Por Cristina Serra – ICL Notícias
Devastação só pode ser explicada pela cumplicidade das autoridades
Estou em Maceió para acompanhar as consequências do maior desastre socioambiental em área urbana do mundo. Um escândalo que acompanho há tempos e que guarda inúmeras semelhanças com outras catástrofes provocadas pela mineração no Brasil, que tenho estudado e escrito a respeito.

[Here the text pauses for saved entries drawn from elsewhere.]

Lemma Holds_Shows v xs : Holds v xs -> Shows v xs.
Proof.
  intros H. pose proof (av_size_ok _ _ H) as Hs.
  assert (forall n, av_get kSize v n = xs !! n) as Hg by (intros n; by apply av_get_ok).
  split; [done|]. split; [done|]. unfold front, back, av_empty. rewrite Hs, !Hg.
  destruct xs as [|x xs]; [done|]. rewrite bool_decide_eq_false_2 by done. cbn [negb check mbind option_bind].
  split; [done|]. rewrite last_lookup. f_equal. cbn. lia.
Qed.

Lemma new_Holds : Holds (autovector_new kSize) [].
Proof.
  apply (Holds_intro _ [] (replicate kSize None)); try done. cbn. by rewrite length_replicate.
Qed.

Lemma av_step_ok op s t : both Holds s t ->
  option_Forall2 (both Holds) (av_step op s) (list_step op t).
Proof.
  destruct s as [v w], t as [xs ys]. intros [Hv Hw]. cbn in Hv, Hw. destruct op; cbn [av_step list_step].
  1,2: destruct (push_back_ok v xs x Hv) as (v' & E1 & E2 & Hv'); rewrite ?E1, ?E2; by constructor.
  - destruct xs as [|x xs _] using rev_ind.
    + unfold pop_back, av_empty. rewrite (av_size_ok _ _ Hv). constructor.
    + destruct (pop_back_ok v xs x Hv) as (v' & -> & Hv'). rewrite removelast_last.
      destruct (xs ++ [x]) eqn:E; [by destruct xs|]. by constructor.
  - assert (exists v', av_resize kSize T_default n v = Some v' /\ Holds v' (vect_resize T_default n xs))
      as (v' & -> & Hv').
    { destruct (decide (kSize < n)%nat); [by apply resize_up|apply resize_down; [done|lia]]. }
    by constructor.
  - destruct (clear_ok v xs Hv) as (v' & -> & Hv'). by constructor.
  - destruct (assign_ok w v ys xs Hw Hv) as (v' & -> & Hv'). by constructor.
  - destruct (move_assign_ok w v ys xs Hw Hv) as (v' & w' & -> & Hv' & Hw'). by constructor.
  - by constructor.
Qed.

Lemma av_run_ok ops : forall o o', option_Forall2 (both Holds) o o' ->
  option_Forall2 (both Holds) (foldl (fun o op => s ← o; av_step op s) o ops)
    (foldl (fun o op => s ← o; list_step op s) o' ops).
Proof.
  induction ops as [|op ops IH]; intros o o' H; cbn [foldl]; [done|]. apply IH.
  destruct H as [s t H|]; [by apply av_step_ok|constructor].
Qed.

(** C37: Two autovectors behave as two vectors: every sequence of [push_back], [emplace_back],
    [pop_back], [resize], [clear], copies and moves, from two empty objects, fails where it
    fails on lists (an element is taken from an empty vector) and nowhere else, no slot of the
    buffer is read or destroyed without an element, and what [size], [operator[]], [front] and
    [back] return is what the list holds, whatever the size of the buffer. *)
Theorem autovector_is_vector ops :
  option_Forall2 (both Shows)
    (run_ops av_step ops (autovector_new kSize, autovector_new kSize))
    (run_ops list_step ops ([], [])).
Proof.
  unfold run_ops.
  destruct (av_run_ok ops (Some (autovector_new kSize, autovector_new kSize)) (Some ([], []))) as [s t [H1 H2]|].
  - constructor. split; apply new_Holds.
  - constructor. split; by apply Holds_Shows.
  - constructor.
Qed.

(** [reserve] has its test the wrong way round: for a capacity below the size of the buffer the
    difference wraps and the vector is asked for more than it can hold, and for any other
    capacity nothing is reserved. *)
Lemma reserve_inverted (v : autovector T) cap :
  (Z.of_nat kSize < 2^62)%Z -> (max_size < 2^63)%Z ->
  reserve kSize max_size cap v =
    if bool_decide (kSize <= cap <= capacity kSize v)%nat then Some v else None.
Proof.
  intros Hk Hm. unfold reserve, check. destruct (decide (cap < kSize)%nat) as [Hlt|Hge].
  - rewrite bool_decide_eq_true_2 by done. rewrite (bool_decide_eq_false_2 (kSize <= _ <= _)%nat) by lia.
    destruct (Z.leb_spec (u64 (Z.of_nat cap - Z.of_nat kSize)) max_size) as [Hle|]; [|done].
    exfalso. unfold wrap in Hle. revert Hle. rewrite <- (Z_mod_plus_full _ 1), Z.mod_small; lia.
  - rewrite bool_decide_eq_false_2 by lia. cbn [mbind option_bind].
    destruct (decide (cap <= capacity kSize v)%nat) as [Hc|Hc].
    + rewrite !bool_decide_eq_true_2 by lia. done.
    + rewrite !bool_decide_eq_false_2 by lia. done.
Qed.
End Proofs.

São desastres tecnicamente diferentes, mas o pano de fundo político e institucional é o mesmo. Empresas com enorme poder econômico exploram recursos naturais de maneira predatória; põem em risco a vida das pessoas e o meio ambiente ao redor; calam as autoridades e a mídia com doações para campanhas, patrocínios etc. Políticos acumpliciados ignoram seu dever, fecham os olhos para ilegalidades e sucateiam, de propósito, os órgãos públicos que deveriam fiscalizar as empresas.
A sal-gema começou a ser explorada em Maceió na década de 1970 pela empresa com o mesmo nome do minério, mas escrita de forma diferente: Salgema. Depois de diversas mudanças societárias, em 2002 a operação foi absorvida pela petroquímica Braskem, pertencente à Odebrecht, hoje Novonor, a principal acionista (o grupo mudou de nome depois da Operação Lava Jato). A segunda maior acionista é a Petrobras.
A exploração de sal-gema foi um projeto de interesse da ditadura, enfiado goela abaixo dos maceioenses, apesar da oposição de boa parte da sociedade civil e de vários alertas de ambientalistas. O mais conhecido deles é o ecólogo alagoano José Geraldo Marques, pós-doutorado em Meio Ambiente pela Unicamp. Nos anos 1970, a convite do então governador Divaldo Suruagy, Marques ocupou a Secretaria de Controle da Poluição de Alagoas e alertou para a possibilidade de ocorrerem “subsidências” (afundamentos de solo) na região. Não foi ouvido, recebeu ameaças de morte e passou um bom tempo fora de Alagoas.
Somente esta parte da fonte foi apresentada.